#BTColumn – Population planning in Barbados

Disclaimer: The views and opinions expressed by this author are their own and do not represent the official position of the Barbados Today.

by Marsha Hinds

Over the last few weeks there have been consultations with stakeholders around Barbados’ current population and future projections.

Apparently, since the introduction of family planning methodologies in the 50s, Barbados’ population’s ability to replace itself at sustainable levels has been under threat.

A Population Commission for Barbados was established and the commissioners, among other things, have been engaging stakeholders. I wrote some of my reflections at the beginning of the process, and at this juncture, I just want to put a few recurring themes back into the mix.

I am well aware that population accounting is not a science that we have the luxury of doing at any point where the scenario is perfect.

We can only use projections and models to make plans and predictions for our country and society. The question has to be how we can combine the inexact science that is demography with a solid economic and social road map that we derive benefits of the entire exercise for Barbados.

What I am struggling with is feeling as though there has been a sufficiently seamless configuration among demographic information on the one hand and economic on the other and social information yet still.

Barbados started as a slave society in which the main purpose of bringing people to the Island was to provide cheap labour for cheap provision of labour for mercantilist profit.

By the time we started to track the population demographics of these Islands we were simply replicating the population in line with what happened on the plantations.

There are still inequalities left in the Barbadian landscape with respect to opportunity and ownership of land.

If we are moving away from the cheap provision of labour to creating an island with a population that can thrive and grow we do not need the same levels of population we had in the 1930s or at points prior to that.

The question of what is the maximal population of Barbados is a question with multiple answers based on who is asking and for what reason.

If it is an economic question, what is at the crux is how much market it will take to sustain business in Barbados. That business is put down on a mercantilist and capitalist model and would want cheap labour and as many consumers as possible.

If the question is a social question, then the answer has to be hinged on a different set of considerations altogether.

We are not asking about people for their ability to offer labour or consume.

We are asking questions about how we protect vulnerable communities and provide healthcare and education for each and every citizen to strive and become engaged as a maximally productive citizen.

How do we leave the issue of youth employment unaddressed and then seek to suggest that we need at least another 80, 000 Barbadians?

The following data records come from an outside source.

Lemma register_thread_ok o ts id ts' : register_thread created o ts = Ok (id, ts') →
  id = mpthread_num ts ∧ mpthread_num ts' = mpthread_num ts + 1 ∧ keeps_threads ts ts' ∧
  ∃ t, zget ts' id = Some t ∧ op t = o.
Proof.
  unfold register_thread, mpthread_register. destruct (_ <=? _); [done|]. intros [= <- <-].
  unfold keeps_threads, mpthread_num. rewrite zlen_app. change (zlen [_]) with 1. split_and!; [done..|lia| |].
  - intros id Hid. by apply zget_app_l.
  - rewrite zget_app_r, Z.sub_diag by lia. by eexists.
Qed.
Lemma start_thread_ok id ts ts' o : start_thread id ts = Ok ts' → (∃ t, zget ts id = Some t ∧ op t = o) →
  mpthread_num ts' = mpthread_num ts ∧ runs o id ts' ∧ ∀ j, j ≠ id → zget ts' j = zget ts j.
Proof.
  unfold start_thread, mpthread_start_proc, on_thread. intros Hs (t & Ht & Ho). rewrite Ht in Hs. injection Hs as <-.
  pose proof (zget_range _ _ _ Ht). unfold mpthread_num. rewrite zlen_zput. split_and!; [done| |].
  - eexists. split; [by apply zget_zput_eq|]. unfold signal. simpl. by destruct (pos t).
  - intros j Hj. apply zget_zput_ne; [lia|done].
Qed.

Lemma thread_start_ok i c cfg ts c' cfg' ts' :
  serial_fifo_thread_start created i c cfg ts = Ok (c', cfg', ts') →
  let n := mpthread_num ts in
  rd c' = rd c ∧ wr c' = wr c ∧ is_extdev c' = is_extdev c ∧ thread (rd_side c') = n ∧ thread (wr_side c') = n + 1 ∧
  mpthread_num ts' = n + 2 ∧ keeps_threads ts ts' ∧ runs rx_thread_ops n ts' ∧ runs tx_thread_ops (n + 1) ts'.
Proof.
  unfold serial_fifo_thread_start. intros ([p cfg1] & _ & A)%bind_ok. apply bind_ok in A as ([q cfg2] & _ & A).
  apply bind_ok in A as ([rx ts1] & Hr1 & A). apply bind_ok in A as ([tx ts2] & Hr2 & A).
  apply bind_ok in A as (ts3 & Hs1 & A). apply bind_ok in A as (ts4 & Hs2 & [= <- <- <-]).
  destruct (register_thread_ok _ _ _ _ Hr1) as (-> & N1 & [_ K1] & T1).
  destruct (register_thread_ok _ _ _ _ Hr2) as (-> & N2 & [_ K2] & T2).
  destruct (start_thread_ok _ _ _ rx_thread_ops Hs1) as (N3 & R3 & K3); [by rewrite K2 by lia|].
  destruct (start_thread_ok _ _ _ tx_thread_ops Hs2) as (N4 & R4 & K4); [rewrite K3 by lia; done|].
  simpl. rewrite N1 in *. split_and!; [done..|lia| | |done].
  - split; [lia|]. intros id Hid. by rewrite K4, K3, K2, K1 by lia.
  - destruct R3 as (t & Ht & R3). exists t. split; [by rewrite K4 by lia|done].
Qed.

How is there so much need for housing which is being largely unaddressed by building policy and suggest that we need another 80, 000 Barbadians?

How do we turn blind and deaf to the issues affecting women, both in their personal lives and in their lives as labour and mothers, but then look to them to be a part of the solution to producing the 80, 000 missing Barbadians?

Barbados is a small, open and vulnerable post-colonial society. Each of these designations come with its own problems and I wonder if using models of population from jurisdictions that do not share the same historical and cultural profiles as Barbados is sensible.

Barbados lacks a lot of the physical, economic and cultural infrastructure that undergirded population programmes in jurisdictions such as Canada to begin with, but then there are other critical differences.

These are preliminary observations on our population planning, and even if they can be seen as a critique, they are not necessarily critical. I hope they can be received from the place they were given and considered before we make our next move with respect to forward planning for Barbados.

Marsha Hinds is the President of the National Organisation of Women.